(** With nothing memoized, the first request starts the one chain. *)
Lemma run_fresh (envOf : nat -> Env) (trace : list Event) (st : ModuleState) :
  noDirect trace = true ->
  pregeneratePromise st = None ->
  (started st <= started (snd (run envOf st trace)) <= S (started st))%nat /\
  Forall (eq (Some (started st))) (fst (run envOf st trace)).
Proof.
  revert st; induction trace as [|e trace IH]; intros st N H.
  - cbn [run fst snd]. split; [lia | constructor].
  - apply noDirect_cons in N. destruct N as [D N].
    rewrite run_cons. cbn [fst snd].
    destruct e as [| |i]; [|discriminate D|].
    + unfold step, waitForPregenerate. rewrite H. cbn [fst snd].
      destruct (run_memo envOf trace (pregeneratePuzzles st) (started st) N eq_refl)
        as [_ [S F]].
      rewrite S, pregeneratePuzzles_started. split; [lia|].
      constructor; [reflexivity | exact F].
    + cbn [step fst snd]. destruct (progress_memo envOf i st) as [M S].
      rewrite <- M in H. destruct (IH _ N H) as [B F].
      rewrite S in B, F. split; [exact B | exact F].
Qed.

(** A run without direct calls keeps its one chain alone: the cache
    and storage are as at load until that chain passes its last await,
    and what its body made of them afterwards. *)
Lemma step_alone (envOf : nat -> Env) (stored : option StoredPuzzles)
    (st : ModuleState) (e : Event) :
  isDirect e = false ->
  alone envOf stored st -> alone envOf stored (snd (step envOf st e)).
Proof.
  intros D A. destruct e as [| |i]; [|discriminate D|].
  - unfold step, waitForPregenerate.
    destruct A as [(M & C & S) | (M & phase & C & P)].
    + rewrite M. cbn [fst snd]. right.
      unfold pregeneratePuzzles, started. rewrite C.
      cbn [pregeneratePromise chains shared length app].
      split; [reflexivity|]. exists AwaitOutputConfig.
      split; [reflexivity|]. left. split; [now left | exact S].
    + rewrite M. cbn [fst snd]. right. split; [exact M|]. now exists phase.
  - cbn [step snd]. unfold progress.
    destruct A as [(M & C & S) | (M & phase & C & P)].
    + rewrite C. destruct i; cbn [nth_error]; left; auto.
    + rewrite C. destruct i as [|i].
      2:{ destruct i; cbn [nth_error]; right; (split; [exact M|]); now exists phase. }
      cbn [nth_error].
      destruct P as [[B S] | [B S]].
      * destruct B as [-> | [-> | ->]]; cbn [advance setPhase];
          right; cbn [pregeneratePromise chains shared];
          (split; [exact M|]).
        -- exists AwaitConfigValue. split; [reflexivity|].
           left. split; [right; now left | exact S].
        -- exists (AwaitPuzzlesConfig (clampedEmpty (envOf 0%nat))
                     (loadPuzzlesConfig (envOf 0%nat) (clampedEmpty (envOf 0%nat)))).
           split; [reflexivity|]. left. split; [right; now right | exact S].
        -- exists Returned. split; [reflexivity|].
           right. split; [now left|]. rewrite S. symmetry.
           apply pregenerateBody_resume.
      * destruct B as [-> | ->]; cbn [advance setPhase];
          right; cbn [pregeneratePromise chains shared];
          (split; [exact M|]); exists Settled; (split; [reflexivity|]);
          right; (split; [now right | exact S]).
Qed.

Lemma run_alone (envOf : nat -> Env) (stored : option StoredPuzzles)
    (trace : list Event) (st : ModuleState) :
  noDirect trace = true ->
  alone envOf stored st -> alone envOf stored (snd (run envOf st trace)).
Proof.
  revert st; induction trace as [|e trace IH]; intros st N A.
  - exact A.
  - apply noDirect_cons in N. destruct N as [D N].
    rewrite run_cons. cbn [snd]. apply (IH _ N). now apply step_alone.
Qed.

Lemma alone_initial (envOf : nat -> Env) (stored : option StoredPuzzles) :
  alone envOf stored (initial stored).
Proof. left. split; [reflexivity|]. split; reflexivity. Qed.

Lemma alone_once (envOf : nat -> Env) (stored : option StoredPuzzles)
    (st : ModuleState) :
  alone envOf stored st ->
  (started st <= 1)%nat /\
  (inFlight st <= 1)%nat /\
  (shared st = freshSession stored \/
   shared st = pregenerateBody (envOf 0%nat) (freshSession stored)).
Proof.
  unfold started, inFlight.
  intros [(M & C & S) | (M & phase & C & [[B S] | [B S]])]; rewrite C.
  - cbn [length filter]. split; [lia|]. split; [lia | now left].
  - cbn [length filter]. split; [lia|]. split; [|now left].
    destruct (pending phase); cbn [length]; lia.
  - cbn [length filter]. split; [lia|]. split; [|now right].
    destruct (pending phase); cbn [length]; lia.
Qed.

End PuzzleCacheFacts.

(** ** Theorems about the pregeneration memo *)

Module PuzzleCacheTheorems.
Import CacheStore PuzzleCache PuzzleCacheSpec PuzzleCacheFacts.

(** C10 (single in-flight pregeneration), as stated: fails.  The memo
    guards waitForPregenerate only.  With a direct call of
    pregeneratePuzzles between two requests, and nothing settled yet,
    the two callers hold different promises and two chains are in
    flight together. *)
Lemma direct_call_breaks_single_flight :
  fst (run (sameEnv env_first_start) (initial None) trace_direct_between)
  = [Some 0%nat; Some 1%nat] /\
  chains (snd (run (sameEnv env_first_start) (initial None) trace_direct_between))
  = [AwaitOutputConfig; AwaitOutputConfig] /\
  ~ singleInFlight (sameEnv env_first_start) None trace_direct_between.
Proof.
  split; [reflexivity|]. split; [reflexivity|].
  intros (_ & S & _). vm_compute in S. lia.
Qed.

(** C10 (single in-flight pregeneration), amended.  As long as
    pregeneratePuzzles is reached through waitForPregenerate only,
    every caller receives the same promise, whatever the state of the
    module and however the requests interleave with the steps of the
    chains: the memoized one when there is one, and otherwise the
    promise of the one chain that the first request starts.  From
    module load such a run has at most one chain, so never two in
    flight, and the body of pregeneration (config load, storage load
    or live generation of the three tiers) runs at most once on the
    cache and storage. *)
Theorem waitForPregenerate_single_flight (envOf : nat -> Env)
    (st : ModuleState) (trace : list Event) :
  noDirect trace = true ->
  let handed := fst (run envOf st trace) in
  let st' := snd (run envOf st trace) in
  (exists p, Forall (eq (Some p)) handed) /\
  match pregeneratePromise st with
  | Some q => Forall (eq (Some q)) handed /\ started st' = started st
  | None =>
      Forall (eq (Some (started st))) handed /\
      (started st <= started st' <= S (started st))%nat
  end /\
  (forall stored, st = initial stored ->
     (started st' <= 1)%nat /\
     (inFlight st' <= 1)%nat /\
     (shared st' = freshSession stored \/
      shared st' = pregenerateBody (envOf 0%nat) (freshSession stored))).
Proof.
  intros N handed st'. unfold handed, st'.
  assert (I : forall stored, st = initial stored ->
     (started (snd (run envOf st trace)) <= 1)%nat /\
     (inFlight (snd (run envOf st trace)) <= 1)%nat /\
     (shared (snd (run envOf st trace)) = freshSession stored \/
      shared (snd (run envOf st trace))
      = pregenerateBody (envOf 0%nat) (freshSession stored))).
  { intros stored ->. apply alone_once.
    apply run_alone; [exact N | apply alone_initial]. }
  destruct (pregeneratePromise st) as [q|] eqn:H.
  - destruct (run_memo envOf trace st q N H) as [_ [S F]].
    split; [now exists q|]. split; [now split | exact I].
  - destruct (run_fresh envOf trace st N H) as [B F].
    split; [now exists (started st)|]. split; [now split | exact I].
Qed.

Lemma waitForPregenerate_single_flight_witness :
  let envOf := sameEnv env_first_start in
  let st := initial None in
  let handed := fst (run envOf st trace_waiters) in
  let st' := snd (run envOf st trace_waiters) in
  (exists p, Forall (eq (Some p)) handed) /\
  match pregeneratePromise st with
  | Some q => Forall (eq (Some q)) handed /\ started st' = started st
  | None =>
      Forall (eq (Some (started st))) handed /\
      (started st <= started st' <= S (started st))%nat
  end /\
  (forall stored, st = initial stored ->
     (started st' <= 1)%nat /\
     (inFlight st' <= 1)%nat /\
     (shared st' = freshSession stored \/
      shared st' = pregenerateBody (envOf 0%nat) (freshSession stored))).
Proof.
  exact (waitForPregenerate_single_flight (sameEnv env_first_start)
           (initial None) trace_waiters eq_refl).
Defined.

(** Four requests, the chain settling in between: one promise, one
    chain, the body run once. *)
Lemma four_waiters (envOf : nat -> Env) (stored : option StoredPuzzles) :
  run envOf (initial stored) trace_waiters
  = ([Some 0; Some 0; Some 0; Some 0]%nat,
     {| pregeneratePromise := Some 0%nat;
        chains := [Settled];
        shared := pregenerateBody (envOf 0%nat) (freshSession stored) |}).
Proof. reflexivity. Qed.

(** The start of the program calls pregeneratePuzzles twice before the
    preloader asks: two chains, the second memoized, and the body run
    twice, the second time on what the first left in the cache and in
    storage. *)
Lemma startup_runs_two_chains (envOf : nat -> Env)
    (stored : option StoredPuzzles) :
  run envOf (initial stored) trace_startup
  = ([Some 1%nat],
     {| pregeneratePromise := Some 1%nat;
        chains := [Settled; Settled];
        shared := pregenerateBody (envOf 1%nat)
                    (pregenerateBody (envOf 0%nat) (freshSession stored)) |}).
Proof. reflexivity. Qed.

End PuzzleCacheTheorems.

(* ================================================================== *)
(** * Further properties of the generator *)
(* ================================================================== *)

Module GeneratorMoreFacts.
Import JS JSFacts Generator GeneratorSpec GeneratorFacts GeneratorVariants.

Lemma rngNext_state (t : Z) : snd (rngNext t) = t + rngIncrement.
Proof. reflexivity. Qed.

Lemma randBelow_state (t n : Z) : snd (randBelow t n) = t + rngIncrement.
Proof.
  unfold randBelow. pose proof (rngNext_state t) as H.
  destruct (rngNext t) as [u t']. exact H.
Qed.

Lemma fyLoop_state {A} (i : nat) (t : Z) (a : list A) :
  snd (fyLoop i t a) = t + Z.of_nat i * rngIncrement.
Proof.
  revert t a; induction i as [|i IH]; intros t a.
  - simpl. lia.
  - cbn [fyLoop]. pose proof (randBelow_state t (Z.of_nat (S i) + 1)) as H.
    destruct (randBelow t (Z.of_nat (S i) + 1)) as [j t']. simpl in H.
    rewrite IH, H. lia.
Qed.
• • • •
**Exercise goal**. Return only the exact lines from the opening of the records through the line that contains "pregeneratePromise st = None ->", both included.

**Output**.
(** With nothing memoized, the first request starts the one chain. *)
Lemma run_fresh (envOf : nat -> Env) (trace : list Event) (st : ModuleState) :
  noDirect trace = true ->
  pregeneratePromise st = None ->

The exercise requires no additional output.